Socialismo y comunismo
crítico-utópicos
En este socialismo se encuentran las
doctrinas y sistemas características de los primeros
choques del proletariado como clase contra el régimen
burgués. Estas doctrinas realizan una crítica medianamente
correcta del mundo burgués y profesan "un
ascetismo universal y un torpe y vago igualitarismo" y
diseñan modelos de sociedades futuras de carácter utópico.
Capítulo IV: Actitud de los
comunistas ante los otros partidos de la oposición
En este breve último capítulo -que ya en el
prólogo de 1872 los autores señalan como desactualizado
debido a la desaparición de muchos de los "partidos de
oposición" aquí nombrados y a los cambios económicos y
políticos ocurridos desde su publicación- Marx y Engels
hacen un esbozo de la táctica que deben seguir los
comunistas en el contexto político de varios países de
Europa: en donde no sea posible llevar a cabo directamente
su objetivo, situarse de parte de los partidos más
progresivos y contra los más reaccionarios, sin por ello
perder su independencia programática y organizativa.
"Resumiendo: los comunistas apoyan en todas
partes, como se ve, cuantos movimientos revolucionarios se
planteen contra el régimen social y político imperante. "
Este capítulo, y el manifiesto, termina con
la siguiente arenga:
"Los comunistas no tienen por qué guardar
encubiertas sus ideas e intenciones.
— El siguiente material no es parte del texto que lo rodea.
Lemma frequency_decode_spec freq f rc inp low range : tree_of freq f -> counts f -> MIN_RANGE <= range < 2 ^ 32 ->
  0 <= low < 2 ^ 32 -> Forall byte inp ->
  let tmp := range / total f in
  exists ch, symbol ch /\ before f ch * tmp <= low /\
    (low < (before f ch + f ch) * tmp \/ (ch = CHR_EOS /\ total f * tmp <= low)) /\
    let k := shifts (f ch * tmp) in
    if decide (k <= length inp)%nat
    then exists freq', tree_of freq' (updated f ch) /\
           frequency_decode freq (reader rc inp low range) =
           Some (ch, freq', reader rc (drop k inp)
             (u32 ((low - before f ch * tmp) * scale k + num (take k inp))) (f ch * tmp * scale k))
    else exists low' range', frequency_decode freq (reader rc inp low range) = Some (EOF, freq, reader rc [] low' range').
Proof.
  intros Ht Hc Hr Hl Hby tmp. pose proof (counts_nonneg _ Hc) as Hn. pose proof (c_total _ Hc) as Htot.
  assert (Hpos : 0 < total f).
  { pose proof (before_le f 0 Hn ltac:(unfold CHR_EOS; lia)). pose proof (c_pos _ Hc 0 ltac:(unfold CHR_EOS; lia)). lia. }
  assert (H1 : 1 <= tmp) by (apply Z.div_le_lower_bound; unfold MIN_RANGE, FREQ_LIMIT in *; lia).
  pose proof (Z.mul_div_le range (total f) Hpos) as Hdle. fold tmp in Hdle.
  destruct (search_spec Ht (low / tmp)) as (ch & Hs & Hch & Hb & Hup); [apply Z.div_pos; lia|].
  exists ch. split; [done|].
  pose proof (Z.mul_div_le low tmp ltac:(lia)) as Hle. pose proof (Z.mul_succ_div_gt low tmp ltac:(lia)) as Hgt.
  destruct (before_le f ch Hn Hch) as [Hb0 Hbt]. pose proof (c_pos _ Hc ch Hch) as Hp.
  assert (Hblow : before f ch * tmp <= low) by nia. split; [done|].
  split. { destruct Hup as [Hup|[-> Hup]]; [left|right; split; [done|]]; nia. }
  assert (Hw : f ch * tmp <= range) by nia.
  unfold frequency_decode. cbn [reader rc_range rc_low]. rewrite (t_sum _ _ Ht). unfold udiv.
  rewrite (proj2 (Z.eqb_neq (total f) 0)) by lia. cbn [mbind option_bind]. fold tmp.
  rewrite (proj2 (Z.eqb_neq tmp 0)) by lia. cbn [mbind option_bind]. rewrite Hs. cbn [mbind option_bind].
  rewrite (frequency_count_spec Ht ch Hch). cbn [mbind option_bind]. cbv zeta.
  rewrite (u32_small (before f ch * tmp)), (u32_small (f ch * tmp)) by (unfold is_u32; nia).
  set (x := f ch * tmp) in *. assert (Hx : 1 <= x < 2 ^ 32) by (unfold x; nia).
  pose proof (decode_shift_spec TURNS rc inp (low - before f ch * tmp) x
    ltac:(pose proof (shifts_le x); unfold TURNS; lia) Hx Hby) as Hd.
  unfold rc_decode_normalize, set_range, set_low, reader in *. fields. cbn [s_in s_out s_room s_1st] in *.
  rewrite Hd. destruct (decide (shifts x <= length inp)%nat); cbn [mbind option_bind negb Z.eqb ERR_OK ERR_FILE].
  - destruct (frequency_update_spec freq f ch Ht Hc Hch) as (freq' & Hu & Ht'). exists freq'. split; [done|].
    rewrite Hu. done.
  - eexists _, _. done.
Qed.
(* ===== verification/Cache.v ===== *)
(** * The block cache (lib/libvfs/cache.c)

    128 cells of one block each, found by device and block number through a
    hash table, and chained on one of three lists: free, unlocked ("lru") and
    locked.  Clients lock a block with [cache_get] or [cache_create], work on
    the bytes in place and give it back with [cache_release].  The theorems
    show that the cache is invisible: clients see one array of blocks, and
    [cache_flush] makes the device agree with it. *)

From S2P Require Import Prelude Lists Queues Hash.

(** ** Block devices

    The members [read] and [write] of [block_device_t]; a device is named by
    its channel.  [dev_read] takes what is in the buffer and gives the result
    and what is there afterwards. *)

Definition MAX_CACHE : Z := 128.
Definition DEFAULT_BLOCK_SIZE : Z := 512.

Class BlockDevice (D : Type) := {
  dev_read : D -> Z -> Z -> list Z -> Z * list Z * D;
  dev_write : D -> Z -> Z -> list Z -> Z * D;
}.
Abiertamente declaran
que sus objetivos sólo pueden alcanzarse derrocando por la
violencia todo el orden social existente. Tiemblen, si
quieren, las clases gobernantes, ante la perspectiva de
una revolución comunista. Los proletarios, con ella, no
tienen nada que perder, como no sea sus cadenas. Tienen,
en cambio, un mundo entero que ganar.
¡Proletarios de todos los países, uníos!